▶ [DIRECTIONS]: Find "destruct c as" and "default 0%Q (realised_pnl st !! s) = 0%Q." in the records below. Copy the lines holding them and every line between, exactly, and no others.

▶ [INPUT]:
--

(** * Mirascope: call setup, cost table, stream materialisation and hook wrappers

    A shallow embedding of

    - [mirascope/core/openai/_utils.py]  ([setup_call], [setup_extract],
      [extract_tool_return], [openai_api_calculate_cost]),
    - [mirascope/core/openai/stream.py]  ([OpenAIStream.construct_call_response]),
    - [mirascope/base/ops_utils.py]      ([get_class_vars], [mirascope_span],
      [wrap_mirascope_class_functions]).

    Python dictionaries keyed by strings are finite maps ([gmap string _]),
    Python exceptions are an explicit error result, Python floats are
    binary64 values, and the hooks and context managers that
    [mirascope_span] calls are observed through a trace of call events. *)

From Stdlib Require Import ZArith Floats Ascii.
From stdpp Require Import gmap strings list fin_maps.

--

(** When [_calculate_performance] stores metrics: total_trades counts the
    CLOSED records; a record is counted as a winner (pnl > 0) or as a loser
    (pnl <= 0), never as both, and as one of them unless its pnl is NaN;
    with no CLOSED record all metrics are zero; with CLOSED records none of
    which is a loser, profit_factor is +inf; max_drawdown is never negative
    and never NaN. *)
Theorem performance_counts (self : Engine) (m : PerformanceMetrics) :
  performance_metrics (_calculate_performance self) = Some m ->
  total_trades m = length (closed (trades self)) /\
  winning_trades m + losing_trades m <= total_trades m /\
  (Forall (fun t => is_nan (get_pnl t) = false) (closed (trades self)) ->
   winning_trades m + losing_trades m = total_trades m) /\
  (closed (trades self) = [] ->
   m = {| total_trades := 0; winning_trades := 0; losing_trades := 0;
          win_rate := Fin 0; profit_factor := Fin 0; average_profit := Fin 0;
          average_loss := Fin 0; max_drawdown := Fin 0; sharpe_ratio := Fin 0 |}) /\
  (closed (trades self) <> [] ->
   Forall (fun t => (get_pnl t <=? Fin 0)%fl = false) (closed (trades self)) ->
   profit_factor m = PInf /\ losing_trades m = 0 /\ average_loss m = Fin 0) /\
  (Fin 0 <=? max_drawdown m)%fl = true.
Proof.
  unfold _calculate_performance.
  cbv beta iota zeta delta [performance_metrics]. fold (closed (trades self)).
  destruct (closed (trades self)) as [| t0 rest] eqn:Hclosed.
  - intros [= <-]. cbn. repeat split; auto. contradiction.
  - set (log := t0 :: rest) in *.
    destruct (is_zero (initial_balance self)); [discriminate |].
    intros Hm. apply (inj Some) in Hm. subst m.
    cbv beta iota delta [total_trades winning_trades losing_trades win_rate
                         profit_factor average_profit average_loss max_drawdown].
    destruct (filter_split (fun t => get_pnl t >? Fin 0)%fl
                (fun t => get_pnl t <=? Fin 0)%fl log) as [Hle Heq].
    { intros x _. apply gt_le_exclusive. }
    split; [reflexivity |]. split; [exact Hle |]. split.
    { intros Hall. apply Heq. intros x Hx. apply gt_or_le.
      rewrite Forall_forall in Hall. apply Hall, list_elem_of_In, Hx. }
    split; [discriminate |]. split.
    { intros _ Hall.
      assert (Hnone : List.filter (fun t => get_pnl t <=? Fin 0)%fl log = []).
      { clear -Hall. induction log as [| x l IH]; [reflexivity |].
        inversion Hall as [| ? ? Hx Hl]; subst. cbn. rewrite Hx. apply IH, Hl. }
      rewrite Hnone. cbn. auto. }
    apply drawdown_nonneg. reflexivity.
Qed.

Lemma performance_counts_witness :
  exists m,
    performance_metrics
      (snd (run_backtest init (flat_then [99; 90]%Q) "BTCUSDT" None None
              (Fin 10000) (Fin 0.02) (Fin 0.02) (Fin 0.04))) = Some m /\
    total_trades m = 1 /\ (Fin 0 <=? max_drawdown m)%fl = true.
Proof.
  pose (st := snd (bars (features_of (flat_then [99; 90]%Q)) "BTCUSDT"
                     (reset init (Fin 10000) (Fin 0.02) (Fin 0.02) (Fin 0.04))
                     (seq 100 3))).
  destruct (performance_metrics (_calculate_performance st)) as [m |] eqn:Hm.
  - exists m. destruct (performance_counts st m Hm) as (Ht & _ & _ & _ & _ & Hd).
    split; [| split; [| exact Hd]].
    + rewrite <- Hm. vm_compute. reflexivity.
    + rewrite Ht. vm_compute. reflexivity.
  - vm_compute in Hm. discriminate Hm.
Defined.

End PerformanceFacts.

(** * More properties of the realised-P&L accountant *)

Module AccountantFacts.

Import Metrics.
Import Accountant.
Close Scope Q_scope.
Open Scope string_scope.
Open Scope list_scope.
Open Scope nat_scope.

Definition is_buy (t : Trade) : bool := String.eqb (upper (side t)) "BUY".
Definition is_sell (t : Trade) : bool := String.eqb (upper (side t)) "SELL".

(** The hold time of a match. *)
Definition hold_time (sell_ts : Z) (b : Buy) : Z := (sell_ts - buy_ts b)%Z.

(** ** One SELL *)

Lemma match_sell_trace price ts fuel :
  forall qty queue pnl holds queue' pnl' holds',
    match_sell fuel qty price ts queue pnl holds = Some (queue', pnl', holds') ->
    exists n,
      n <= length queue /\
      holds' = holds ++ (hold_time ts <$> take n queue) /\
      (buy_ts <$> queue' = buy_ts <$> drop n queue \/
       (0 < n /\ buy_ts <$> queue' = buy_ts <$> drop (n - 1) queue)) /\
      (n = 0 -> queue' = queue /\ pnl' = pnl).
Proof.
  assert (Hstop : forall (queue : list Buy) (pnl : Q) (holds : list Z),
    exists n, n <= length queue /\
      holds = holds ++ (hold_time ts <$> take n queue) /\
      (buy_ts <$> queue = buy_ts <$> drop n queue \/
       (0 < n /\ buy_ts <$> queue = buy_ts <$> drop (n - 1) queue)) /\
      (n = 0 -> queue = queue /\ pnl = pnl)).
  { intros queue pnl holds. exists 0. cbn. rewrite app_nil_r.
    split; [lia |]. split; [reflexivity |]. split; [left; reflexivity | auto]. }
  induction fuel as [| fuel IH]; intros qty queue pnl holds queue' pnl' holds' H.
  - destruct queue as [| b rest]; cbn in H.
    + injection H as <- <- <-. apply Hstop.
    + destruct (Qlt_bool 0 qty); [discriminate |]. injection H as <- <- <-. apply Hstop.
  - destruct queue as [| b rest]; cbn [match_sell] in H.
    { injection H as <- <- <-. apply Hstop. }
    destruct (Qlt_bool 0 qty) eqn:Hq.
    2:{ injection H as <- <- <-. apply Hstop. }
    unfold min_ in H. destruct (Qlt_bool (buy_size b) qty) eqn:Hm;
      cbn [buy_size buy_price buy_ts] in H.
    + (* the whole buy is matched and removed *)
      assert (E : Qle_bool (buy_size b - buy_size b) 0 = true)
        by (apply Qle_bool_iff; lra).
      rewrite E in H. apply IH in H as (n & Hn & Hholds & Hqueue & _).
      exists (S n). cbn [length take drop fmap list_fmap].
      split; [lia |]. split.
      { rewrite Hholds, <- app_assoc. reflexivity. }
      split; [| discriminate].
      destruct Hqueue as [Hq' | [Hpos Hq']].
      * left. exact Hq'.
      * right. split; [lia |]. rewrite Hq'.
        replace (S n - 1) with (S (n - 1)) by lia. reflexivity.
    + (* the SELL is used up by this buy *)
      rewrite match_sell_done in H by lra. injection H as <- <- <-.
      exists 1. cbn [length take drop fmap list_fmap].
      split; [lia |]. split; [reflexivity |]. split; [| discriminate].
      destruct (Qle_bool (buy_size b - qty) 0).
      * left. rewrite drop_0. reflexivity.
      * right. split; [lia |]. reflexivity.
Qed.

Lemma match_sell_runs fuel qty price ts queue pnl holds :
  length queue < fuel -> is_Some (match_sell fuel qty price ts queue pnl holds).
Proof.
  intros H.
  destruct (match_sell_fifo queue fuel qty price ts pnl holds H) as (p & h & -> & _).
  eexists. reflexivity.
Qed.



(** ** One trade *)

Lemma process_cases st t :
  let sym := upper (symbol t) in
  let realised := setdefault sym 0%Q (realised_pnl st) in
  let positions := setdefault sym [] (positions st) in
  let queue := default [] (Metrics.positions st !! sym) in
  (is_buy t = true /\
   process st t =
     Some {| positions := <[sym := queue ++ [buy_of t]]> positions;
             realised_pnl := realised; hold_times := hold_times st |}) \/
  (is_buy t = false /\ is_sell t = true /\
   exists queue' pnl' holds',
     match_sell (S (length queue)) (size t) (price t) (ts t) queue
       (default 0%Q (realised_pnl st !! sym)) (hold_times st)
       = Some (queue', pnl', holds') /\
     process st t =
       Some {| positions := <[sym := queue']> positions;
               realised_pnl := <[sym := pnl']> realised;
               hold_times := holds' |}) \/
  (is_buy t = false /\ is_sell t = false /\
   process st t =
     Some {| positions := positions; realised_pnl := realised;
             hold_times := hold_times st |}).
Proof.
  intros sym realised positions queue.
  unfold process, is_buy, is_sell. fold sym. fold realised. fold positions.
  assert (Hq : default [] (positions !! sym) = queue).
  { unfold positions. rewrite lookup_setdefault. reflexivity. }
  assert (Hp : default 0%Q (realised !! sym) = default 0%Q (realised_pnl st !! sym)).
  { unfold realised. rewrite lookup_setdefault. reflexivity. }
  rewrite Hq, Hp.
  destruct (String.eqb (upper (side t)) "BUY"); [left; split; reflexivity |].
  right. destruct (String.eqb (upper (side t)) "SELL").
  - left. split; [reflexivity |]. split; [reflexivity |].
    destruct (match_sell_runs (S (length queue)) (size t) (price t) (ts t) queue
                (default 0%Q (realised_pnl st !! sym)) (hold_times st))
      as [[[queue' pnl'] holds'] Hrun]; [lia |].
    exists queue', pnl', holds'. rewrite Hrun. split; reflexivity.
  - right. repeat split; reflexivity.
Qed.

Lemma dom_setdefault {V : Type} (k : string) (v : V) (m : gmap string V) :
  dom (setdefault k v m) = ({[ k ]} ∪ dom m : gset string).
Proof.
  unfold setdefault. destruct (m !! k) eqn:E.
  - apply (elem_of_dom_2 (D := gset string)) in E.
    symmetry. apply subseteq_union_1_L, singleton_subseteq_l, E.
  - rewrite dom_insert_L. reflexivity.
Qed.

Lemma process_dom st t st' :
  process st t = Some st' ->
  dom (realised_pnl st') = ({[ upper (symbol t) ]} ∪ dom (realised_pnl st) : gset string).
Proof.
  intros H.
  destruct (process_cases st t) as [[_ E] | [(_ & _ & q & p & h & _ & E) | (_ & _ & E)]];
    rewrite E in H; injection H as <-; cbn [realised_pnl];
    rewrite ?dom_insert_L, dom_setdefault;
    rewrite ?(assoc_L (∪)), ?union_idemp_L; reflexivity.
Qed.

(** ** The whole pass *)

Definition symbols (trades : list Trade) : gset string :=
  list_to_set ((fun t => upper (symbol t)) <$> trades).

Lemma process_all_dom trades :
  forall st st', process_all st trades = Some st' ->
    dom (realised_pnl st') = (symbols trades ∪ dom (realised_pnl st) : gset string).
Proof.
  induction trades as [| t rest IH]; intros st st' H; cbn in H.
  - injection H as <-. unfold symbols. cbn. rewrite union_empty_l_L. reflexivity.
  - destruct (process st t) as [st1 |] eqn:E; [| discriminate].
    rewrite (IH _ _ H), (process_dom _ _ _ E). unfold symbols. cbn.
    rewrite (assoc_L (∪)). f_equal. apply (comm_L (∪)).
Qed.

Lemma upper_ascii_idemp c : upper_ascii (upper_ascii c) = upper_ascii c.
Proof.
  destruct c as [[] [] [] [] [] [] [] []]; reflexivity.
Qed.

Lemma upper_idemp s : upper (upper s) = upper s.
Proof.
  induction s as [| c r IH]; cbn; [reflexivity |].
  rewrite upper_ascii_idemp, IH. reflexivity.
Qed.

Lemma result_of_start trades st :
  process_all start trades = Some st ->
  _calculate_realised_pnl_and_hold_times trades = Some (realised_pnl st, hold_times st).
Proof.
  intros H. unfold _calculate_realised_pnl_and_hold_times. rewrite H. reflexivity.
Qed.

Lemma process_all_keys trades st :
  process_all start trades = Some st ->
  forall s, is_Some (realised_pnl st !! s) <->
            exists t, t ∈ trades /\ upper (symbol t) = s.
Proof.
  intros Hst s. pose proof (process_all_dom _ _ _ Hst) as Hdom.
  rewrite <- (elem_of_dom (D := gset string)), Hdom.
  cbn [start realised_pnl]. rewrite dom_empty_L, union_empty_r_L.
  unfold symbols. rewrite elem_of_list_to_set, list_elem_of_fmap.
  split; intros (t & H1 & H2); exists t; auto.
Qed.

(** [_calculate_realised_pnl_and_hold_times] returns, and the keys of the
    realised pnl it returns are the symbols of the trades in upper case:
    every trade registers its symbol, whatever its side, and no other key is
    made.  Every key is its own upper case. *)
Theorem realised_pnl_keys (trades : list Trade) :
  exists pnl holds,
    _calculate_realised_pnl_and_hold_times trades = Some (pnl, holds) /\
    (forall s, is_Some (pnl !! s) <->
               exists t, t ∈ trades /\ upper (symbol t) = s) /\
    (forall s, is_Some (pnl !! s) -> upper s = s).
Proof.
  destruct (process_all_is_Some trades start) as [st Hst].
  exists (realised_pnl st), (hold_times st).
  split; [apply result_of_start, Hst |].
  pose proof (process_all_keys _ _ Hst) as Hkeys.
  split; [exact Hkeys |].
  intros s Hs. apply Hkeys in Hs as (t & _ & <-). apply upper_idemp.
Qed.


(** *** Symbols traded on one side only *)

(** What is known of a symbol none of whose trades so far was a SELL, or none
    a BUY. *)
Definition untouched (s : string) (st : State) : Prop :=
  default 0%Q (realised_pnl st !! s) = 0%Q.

--

▶ [REPLY TO THE EXERCISE]:
  destruct c as [[] [] [] [] [] [] [] []]; reflexivity.
Qed.

Lemma upper_idemp s : upper (upper s) = upper s.
Proof.
  induction s as [| c r IH]; cbn; [reflexivity |].
  rewrite upper_ascii_idemp, IH. reflexivity.
Qed.

Lemma result_of_start trades st :
  process_all start trades = Some st ->
  _calculate_realised_pnl_and_hold_times trades = Some (realised_pnl st, hold_times st).
Proof.
  intros H. unfold _calculate_realised_pnl_and_hold_times. rewrite H. reflexivity.
Qed.

Lemma process_all_keys trades st :
  process_all start trades = Some st ->
  forall s, is_Some (realised_pnl st !! s) <->
            exists t, t ∈ trades /\ upper (symbol t) = s.
Proof.
  intros Hst s. pose proof (process_all_dom _ _ _ Hst) as Hdom.
  rewrite <- (elem_of_dom (D := gset string)), Hdom.
  cbn [start realised_pnl]. rewrite dom_empty_L, union_empty_r_L.
  unfold symbols. rewrite elem_of_list_to_set, list_elem_of_fmap.
  split; intros (t & H1 & H2); exists t; auto.
Qed.

(** [_calculate_realised_pnl_and_hold_times] returns, and the keys of the
    realised pnl it returns are the symbols of the trades in upper case:
    every trade registers its symbol, whatever its side, and no other key is
    made.  Every key is its own upper case. *)
Theorem realised_pnl_keys (trades : list Trade) :
  exists pnl holds,
    _calculate_realised_pnl_and_hold_times trades = Some (pnl, holds) /\
    (forall s, is_Some (pnl !! s) <->
               exists t, t ∈ trades /\ upper (symbol t) = s) /\
    (forall s, is_Some (pnl !! s) -> upper s = s).
Proof.
  destruct (process_all_is_Some trades start) as [st Hst].
  exists (realised_pnl st), (hold_times st).
  split; [apply result_of_start, Hst |].
  pose proof (process_all_keys _ _ Hst) as Hkeys.
  split; [exact Hkeys |].
  intros s Hs. apply Hkeys in Hs as (t & _ & <-). apply upper_idemp.
Qed.


(** *** Symbols traded on one side only *)

(** What is known of a symbol none of whose trades so far was a SELL, or none
    a BUY. *)
Definition untouched (s : string) (st : State) : Prop :=
  default 0%Q (realised_pnl st !! s) = 0%Q.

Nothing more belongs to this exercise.